REQUIRED ACTION: Filter the data for "rbind" and copy matching lines.

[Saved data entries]
___

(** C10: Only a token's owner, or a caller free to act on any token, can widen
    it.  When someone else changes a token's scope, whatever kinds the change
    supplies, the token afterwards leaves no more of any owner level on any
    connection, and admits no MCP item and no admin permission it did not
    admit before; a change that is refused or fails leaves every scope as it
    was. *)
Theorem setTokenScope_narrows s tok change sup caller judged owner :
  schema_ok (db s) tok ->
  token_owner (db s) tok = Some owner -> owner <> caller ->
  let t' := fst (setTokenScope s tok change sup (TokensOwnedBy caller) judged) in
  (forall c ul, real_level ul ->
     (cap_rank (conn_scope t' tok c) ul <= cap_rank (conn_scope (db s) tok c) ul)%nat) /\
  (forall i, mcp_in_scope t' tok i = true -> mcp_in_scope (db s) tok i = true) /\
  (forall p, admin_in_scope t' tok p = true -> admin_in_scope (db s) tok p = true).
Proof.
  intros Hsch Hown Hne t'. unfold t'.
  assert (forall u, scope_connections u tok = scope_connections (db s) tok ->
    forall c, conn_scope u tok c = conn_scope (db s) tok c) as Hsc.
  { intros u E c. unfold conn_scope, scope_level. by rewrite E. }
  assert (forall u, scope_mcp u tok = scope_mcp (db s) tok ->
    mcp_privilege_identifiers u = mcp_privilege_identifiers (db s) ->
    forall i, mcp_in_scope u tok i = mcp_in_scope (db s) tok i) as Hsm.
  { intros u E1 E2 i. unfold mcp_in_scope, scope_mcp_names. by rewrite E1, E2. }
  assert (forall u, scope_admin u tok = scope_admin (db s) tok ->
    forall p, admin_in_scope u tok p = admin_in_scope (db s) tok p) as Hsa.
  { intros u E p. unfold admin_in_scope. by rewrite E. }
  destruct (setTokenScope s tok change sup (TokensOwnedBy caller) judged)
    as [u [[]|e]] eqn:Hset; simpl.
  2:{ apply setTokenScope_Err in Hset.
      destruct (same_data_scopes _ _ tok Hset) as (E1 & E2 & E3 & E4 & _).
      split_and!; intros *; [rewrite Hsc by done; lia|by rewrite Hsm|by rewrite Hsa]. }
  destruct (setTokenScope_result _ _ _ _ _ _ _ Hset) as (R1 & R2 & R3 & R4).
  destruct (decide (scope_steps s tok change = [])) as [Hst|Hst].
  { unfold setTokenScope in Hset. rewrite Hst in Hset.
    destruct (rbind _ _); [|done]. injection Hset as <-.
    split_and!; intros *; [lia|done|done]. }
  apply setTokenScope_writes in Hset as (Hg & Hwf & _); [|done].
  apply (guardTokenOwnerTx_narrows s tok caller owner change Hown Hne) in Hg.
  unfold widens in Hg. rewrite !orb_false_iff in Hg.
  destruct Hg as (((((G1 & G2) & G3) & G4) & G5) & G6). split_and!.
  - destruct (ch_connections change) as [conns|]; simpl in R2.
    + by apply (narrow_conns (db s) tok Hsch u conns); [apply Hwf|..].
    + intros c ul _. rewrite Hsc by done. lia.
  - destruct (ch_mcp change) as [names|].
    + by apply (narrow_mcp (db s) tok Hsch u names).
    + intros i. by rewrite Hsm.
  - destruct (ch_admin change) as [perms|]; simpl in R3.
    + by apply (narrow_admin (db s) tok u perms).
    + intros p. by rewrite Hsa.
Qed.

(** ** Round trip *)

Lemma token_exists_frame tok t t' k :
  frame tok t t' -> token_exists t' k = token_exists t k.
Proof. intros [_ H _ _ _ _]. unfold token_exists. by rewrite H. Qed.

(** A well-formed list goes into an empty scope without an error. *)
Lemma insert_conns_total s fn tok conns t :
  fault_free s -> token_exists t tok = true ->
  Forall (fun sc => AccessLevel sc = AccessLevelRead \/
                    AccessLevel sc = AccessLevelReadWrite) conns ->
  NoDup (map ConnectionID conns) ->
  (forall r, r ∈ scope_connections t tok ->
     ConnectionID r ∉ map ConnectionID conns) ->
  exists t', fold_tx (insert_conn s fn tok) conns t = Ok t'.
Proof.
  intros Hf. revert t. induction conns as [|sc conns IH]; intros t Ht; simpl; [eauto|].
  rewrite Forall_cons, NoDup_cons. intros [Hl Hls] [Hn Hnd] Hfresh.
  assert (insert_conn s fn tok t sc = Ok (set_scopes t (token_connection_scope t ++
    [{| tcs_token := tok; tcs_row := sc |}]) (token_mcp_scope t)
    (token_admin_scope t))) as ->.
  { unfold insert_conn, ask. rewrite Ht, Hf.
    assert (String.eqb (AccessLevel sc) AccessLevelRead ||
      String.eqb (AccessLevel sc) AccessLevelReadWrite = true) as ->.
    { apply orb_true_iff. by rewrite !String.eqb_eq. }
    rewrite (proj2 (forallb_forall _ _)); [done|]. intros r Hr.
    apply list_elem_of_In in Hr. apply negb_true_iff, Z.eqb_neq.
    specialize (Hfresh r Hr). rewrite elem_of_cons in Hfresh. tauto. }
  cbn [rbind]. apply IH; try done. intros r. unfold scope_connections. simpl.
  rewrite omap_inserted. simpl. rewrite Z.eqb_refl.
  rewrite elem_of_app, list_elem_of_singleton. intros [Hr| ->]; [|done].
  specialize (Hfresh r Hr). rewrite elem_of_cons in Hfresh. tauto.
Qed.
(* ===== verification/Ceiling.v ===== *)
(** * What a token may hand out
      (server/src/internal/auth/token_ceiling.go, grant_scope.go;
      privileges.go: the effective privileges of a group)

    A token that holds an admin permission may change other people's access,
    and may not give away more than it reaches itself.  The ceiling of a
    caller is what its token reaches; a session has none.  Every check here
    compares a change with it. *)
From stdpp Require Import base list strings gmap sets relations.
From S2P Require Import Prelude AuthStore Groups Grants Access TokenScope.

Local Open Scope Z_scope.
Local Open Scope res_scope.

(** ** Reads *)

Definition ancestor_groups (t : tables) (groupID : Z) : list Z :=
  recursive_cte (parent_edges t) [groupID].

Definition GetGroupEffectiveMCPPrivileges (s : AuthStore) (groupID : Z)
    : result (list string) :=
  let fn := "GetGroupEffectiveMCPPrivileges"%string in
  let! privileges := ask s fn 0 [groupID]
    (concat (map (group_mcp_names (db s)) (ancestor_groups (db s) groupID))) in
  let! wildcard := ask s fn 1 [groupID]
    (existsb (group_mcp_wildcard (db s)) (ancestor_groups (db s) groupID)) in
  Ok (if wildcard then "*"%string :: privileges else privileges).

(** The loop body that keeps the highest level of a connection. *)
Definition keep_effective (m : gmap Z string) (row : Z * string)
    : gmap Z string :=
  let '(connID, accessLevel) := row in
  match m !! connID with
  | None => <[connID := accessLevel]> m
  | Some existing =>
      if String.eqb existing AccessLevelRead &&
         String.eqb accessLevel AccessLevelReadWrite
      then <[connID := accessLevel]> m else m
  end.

___

FINISHED TASK:
    destruct (rbind _ _); [|done]. injection Hset as <-.
  cbn [rbind]. apply IH; try done. intros r. unfold scope_connections. simpl.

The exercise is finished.